La Serie A est un championnat défensif, disiez-vous.

U comme Ultras
Les ultras sont bannis des stades. A l’extérieur tout du moins. Et quel dommage pour tous nos stades, nos ambiances, notre Ligue 1. Les enjeux sécuritaires sont importants, c’est indéniable, mais l’interdiction pure et simple doit cesser. Les matchs européens des clubs français montrent au monde entier à quel point nos clubs ont du coffre, de la voix Et c’est grâce aux ultras. Alors laissons les chanter, car aujourd’hui ils sont inaudibles. Un peu comme des ultrasons.

V comme Véronique
Véronique Rabiot est la mère de joueur la plus connue de Ligue 1. Derrière tout l’imbroglio Rabiot, que l’on soit du côté du joueur ou de celui du club, il y a une figure : celle de Véronique. Mère poule, aux sorties médiatiques tranchantes, elle figure désormais dans le top cinq des recherches google qui commencent par son prénom. Dommage pour son talentueux fils qui n’a pas su couper le cordon. Quel prochain club subira les coups de la redoutable mère-agent, aka Rabiot-Lee ?

W comme Wahbi
Wahbi, l’aigle de Carthage qui a survolé la maison rennaise l’an passé avant de déployer ses ailes sur Geoffroy-Guichard l’été dernier. Auteur de treize buts et sept passes décisives, le Tunisien est pour beaucoup dans la réussite des Verts cette année. Seulement troisième meilleur joueur de l’équipe selon les supporters stéphanois, il mérite sans doute plus pour la saison la plus prolifique de sa carrière. Sera-t-il toujours vert l’an prochain ? Espérons en tout cas qu’il reste dans notre Ligue 1, car c’est un très bon plan à MPG.

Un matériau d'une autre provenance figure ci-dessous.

(** * The order subsystem of the food-delivery admin API

    A shallow embedding of [src/routes/orders.js] over the tables that
    [supabase/migrations/20251102002617_create_food_delivery_tables.sql]
    declares.  A route handler is a function from the store to an outcome and
    a new store; a Supabase call is one SQL statement, atomic on its own,
    and nothing ties two statements of a handler together.

    Conventions.
    - [uuid] values are drawn from a supply kept in the store
      ([gen_random_uuid()]); [now()] is an argument of the handlers that
      write.
    - [numeric(10,2)] values are counted in hundredths, as integers; an
      amount of a body of [POST /] as it is sent is a decimal of any scale
      ([Decimal]), which the column rounds to hundredths ([POST_json]).
    - A JavaScript number is an IEEE 754 binary64 value ([PrimFloat.float]).
    - The order of the rows of a table in the store is the order in which a
      query without [ORDER BY] hands them back; SQL leaves it open.
    - The client is taken to pass row-level security; request bodies are
      typed, so keys that name no column and values of a wrong JSON type are
      outside the model; a body names none of the columns [id],
      [created_at], [updated_at], which are left to their defaults and to
      the trigger, and a [restaurant_id] in a query string is a uuid. *)

From Stdlib Require Import ZArith NArith List String Bool Lia Permutation.
From Stdlib Require Import Sorted.
From Stdlib Require Import PrimFloat Uint63.
Import ListNotations.

Set Implicit Arguments.

(* ------------------------------------------------------------------ *)
(** ** Values *)

Definition uuid := N.
Definition timestamptz := N.

(** A [numeric(10,2)] value, in hundredths. *)
Definition numeric := Z.

Bind Scope N_scope with uuid timestamptz.
Bind Scope Z_scope with numeric.

(** An amount as the request to the database carries it, which is the
    number of the JSON body as JavaScript writes it again: the decimal
    [digits * 10 ^ (- scale)], so 12.999 is 12999 at scale 3. *)
Record Decimal := { digits : Z; scale : nat }.

(** The value a [numeric(10,2)] column takes from a decimal: the nearest
    hundredth, a tie going away from zero. *)
Definition numeric_10_2 (x : Decimal) : numeric :=
  let n := (digits x * 100)%Z in
  let d := (10 ^ Z.of_nat (scale x))%Z in
  (Z.sgn n * ((2 * Z.abs n + d) / (2 * d)))%Z.

(** A key of a JSON body read into a column: missing, [null], or a value. *)
Inductive field (A : Type) : Type :=
| Absent
| Null
| Value (a : A).
Arguments Absent {A}.
Arguments Null {A}.

(** The values [req.body.status] is tested on in [PATCH /:id/status]
    (JSON numbers, arrays and objects are left out). *)
Inductive JsValue : Type :=
| JsUndefined
| JsNull
| JsBool (b : bool)
| JsString (s : string).

(** [!v] is [negb (truthy v)]. *)
Definition truthy (v : JsValue) : bool :=
  match v with
  | JsUndefined | JsNull => false
  | JsBool b => b
  | JsString s => negb (String.eqb s "")
  end.

(** What a truthy JSON value becomes in a [text] column. *)
Definition text_of (v : JsValue) : field string :=
  match v with
  | JsUndefined => Absent
  | JsNull => Null
  | JsBool true => Value "true"%string
  | JsBool false => Value "false"%string
  | JsString s => Value s
  end.

(** [parseFloat(x)] for [x] the JSON number of a [numeric(10,2)] column: the
    binary64 value nearest to the decimal, which is the correctly rounded
    quotient of the hundredths by 100 (both are exact in binary64). *)
Definition parseFloat (x : numeric) : float :=
  let q (n : Z) := PrimFloat.div (PrimFloat.of_uint63 (Uint63.of_Z n))
                                 (PrimFloat.of_uint63 100%uint63) in
  if (x <? 0)%Z then PrimFloat.opp (q (- x)%Z) else q x.

(* ------------------------------------------------------------------ *)
(** ** Rows *)

Module Restaurant.
Record t := { id : uuid; name : string }.
End Restaurant.

Module MenuItem.
Record t := { id : uuid; name : string }.
End MenuItem.

Module Order.
Record t := {
    id : uuid;
    restaurant_id : uuid;
    customer_name : string;
    customer_phone : string;
    customer_address : string;
    status : option string;
    total_amount : numeric;
    delivery_fee : option numeric;
    payment_method : option string;
    payment_status : option string;
    notes : option string;
    created_at : timestamptz;
    updated_at : timestamptz
}.
End Order.

Module OrderItem.
Record t := {
    id : uuid;
    order_id : uuid;
    menu_item_id : uuid;
    quantity : Z;
    price : numeric;
    subtotal : numeric
}.
End OrderItem.

(** The columns of [orders] a request body names; a body that names [id],
    [created_at] or [updated_at] is outside the model. *)
Record OrderData := {
  d_restaurant_id : field uuid;
  d_customer_name : field string;
  d_customer_phone : field string;
  d_customer_address : field string;
  d_status : field string;
  d_total_amount : field numeric;
  d_delivery_fee : field numeric;
  d_payment_method : field string;
  d_payment_status : field string;
  d_notes : field string
}.

(** An element of [req.body.items]. *)
Record ItemData := {
  i_menu_item_id : option uuid;
  i_quantity : option Z;
  i_price : option numeric
}.

(** The header of a body of [POST /] as it is sent: the amounts are JSON
    numbers of any number of decimals. *)
Record OrderJson := {
  j_restaurant_id : field uuid;
  j_customer_name : field string;
  j_customer_phone : field string;
  j_customer_address : field string;
  j_status : field string;
  j_total_amount : field Decimal;
  j_delivery_fee : field Decimal;
  j_payment_method : field string;
  j_payment_status : field string;
  j_notes : field string
}.

(** An element of [req.body.items] as it is sent. *)
Record ItemJson := {
  k_menu_item_id : option uuid;
  k_quantity : option Z;
  k_price : option Decimal
}.

(** The row [POST /] builds for each item. *)
Record OrderItemInsert := {
  n_order_id : uuid;
  n_menu_item_id : option uuid;
  n_quantity : option Z;
  n_price : option numeric
}.

Record Store := {
  restaurants : list Restaurant.t;
  menu_items : list MenuItem.t;
  orders : list Order.t;
  order_items : list OrderItem.t;
  uuid_supply : uuid
}.

(* ------------------------------------------------------------------ *)
(** ** Errors of the storage layer *)

Inductive PgError : Type :=
| numeric_value_out_of_range                  (* 22003 *)
| not_null_violation (column : string)        (* 23502 *)
| foreign_key_violation (constraint : string) (* 23503 *)
| check_violation (constraint : string)       (* 23514 *)
| PGRST116.                                   (* .single(): not exactly one row *)

(** Modelled from the spec: the error taxonomy of section 7.  The handlers
    forward storage errors with [next(error)] to
    [src/middleware/errorHandler.js], which is not among the sources; the
    spec names a missing or malformed input ValidationError, a dangling
    foreign key ReferenceError and a missing row NotFound. *)
Inductive ErrorKind : Type :=
| ValidationError
| ReferenceError
| NotFound.

Definition error_kind (e : PgError) : ErrorKind :=
  match e with
  | numeric_value_out_of_range => ValidationError
  | not_null_violation _ => ValidationError
  | check_violation _ => ValidationError
  | foreign_key_violation _ => ReferenceError
  | PGRST116 => NotFound
  end.

(* ------------------------------------------------------------------ *)
(** ** Statements and handlers *)

(** One SQL statement: it fails and changes nothing, or it returns a value
    and a new store. *)
Definition Statement (A : Type) : Type := Store -> PgError + (A * Store).

(** The body of a [try] block: statements in sequence; a [throw] ends the
    block and keeps the store the earlier statements left. *)
Definition Block (A : Type) : Type := Store -> (PgError + A) * Store.

Definition ret {A} (a : A) : Block A := fun s => (inr a, s).

Definition throw {A} (e : PgError) : Block A := fun s => (inl e, s).

Definition bind {A B} (c : Block A) (k : A -> Block B) : Block B :=
  fun s =>
    match c s with
    | (inl e, s') => (inl e, s')
    | (inr a, s') => k a s'
    end.

(** [const { data, error } = await stmt; if (error) throw error;] *)
Definition await {A} (stmt : Statement A) : Block A :=
  fun s =>
    match stmt s with
    | inl error => throw error s
    | inr (data, s') => (inr data, s')
    end.

Declare Scope block_scope.
Delimit Scope block_scope with block.
Notation "x <- c ;; k" := (bind c (fun x => k))
  (at level 61, c at next level, right associativity) : block_scope.

(** The response envelope. *)
Inductive Body (A : Type) : Type :=
| success_data (data : A)            (* { success: true, data } *)
| success_message (message : string) (* { success: true, message } *)
| failure (error : string).          (* { success: false, error } *)
Arguments success_message {A}.
Arguments failure {A}.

Grosse dédicace à coach Jean-Louis

X comme Xeka-Mendes
Impossible de citer l’un sans l’autre. C’est ensemble que la paire de milieux de terrain relayeurs lillois ont réalisé une saison exceptionnelle. Tantôt récupérateurs, tantôt relayeurs, tantôt créateurs, les deux ont parfaitement su se compléter pour hisser le LOSC (presque) tout en haut de la Ligue 1. Pour un 11 type des Trophées UNFP plus cohérent, Xeka aurait pu figurer dans l’équipe aux côtés de son compère Mendes, à la place de Verratti ou Ndombélé. Malheureusement son nom est moins clinquant. Si le quatuor offensif lillois (Bamba Ikoné Pépé, accompagnés par Rémy, Leao ou Rui Fonte) a autant brillé, c’est avant tout grâce à eux.

Y comme Yankees
Les Yankees, groupe emblématique de supporters de l’OM, ont été dissous à l’été 2018. Ils n’ont donc pas assisté à la pitoyable saison de l’OM. Et ce n’est peut-être pas plus mal, tant les autres groupes ont passé leur saison à manifester leur mécontentement à l’encontre de la direction, pointant l’incohérence du projet et l’incompétence de l’indirection. En ligne de mire, le duo Eyraud – Garcia, coupables de choix plus que douteux, d’une communication désastreuse et d’une équipe montrant un niveau bien loin des ambitions affichées en début de saison. Petit exemple d’une banderole déployée lors d’un match pourtant gagné face à Nîmes.

Les supporters marseillais toujours plein d’amour

Z comme Zéro
Zéro, c’est le nombre d’attaquant de pointe de l’OGC Nice. Balotelli a bien fait quelques apparitions mais n’a pas marqué avant de partir à l’OM. Du coup il y a un trou béant, faiblement compensé par les autres attaquants de l’équipe. C’est simple, Nice a marqué 30 buts cette saison, soit de trois de moins que Mbappé en neuf matchs de plus ! Et le co-meilleur buteur de l’OGC n’est autre qu’un… défenseur, Youcef Atal. Mais la troisième moins bonne attaque est aussi la deuxième meilleure défense. Alors chapeau M. Vieira, car finir 7ème sans attaquant de métier, c’est fort.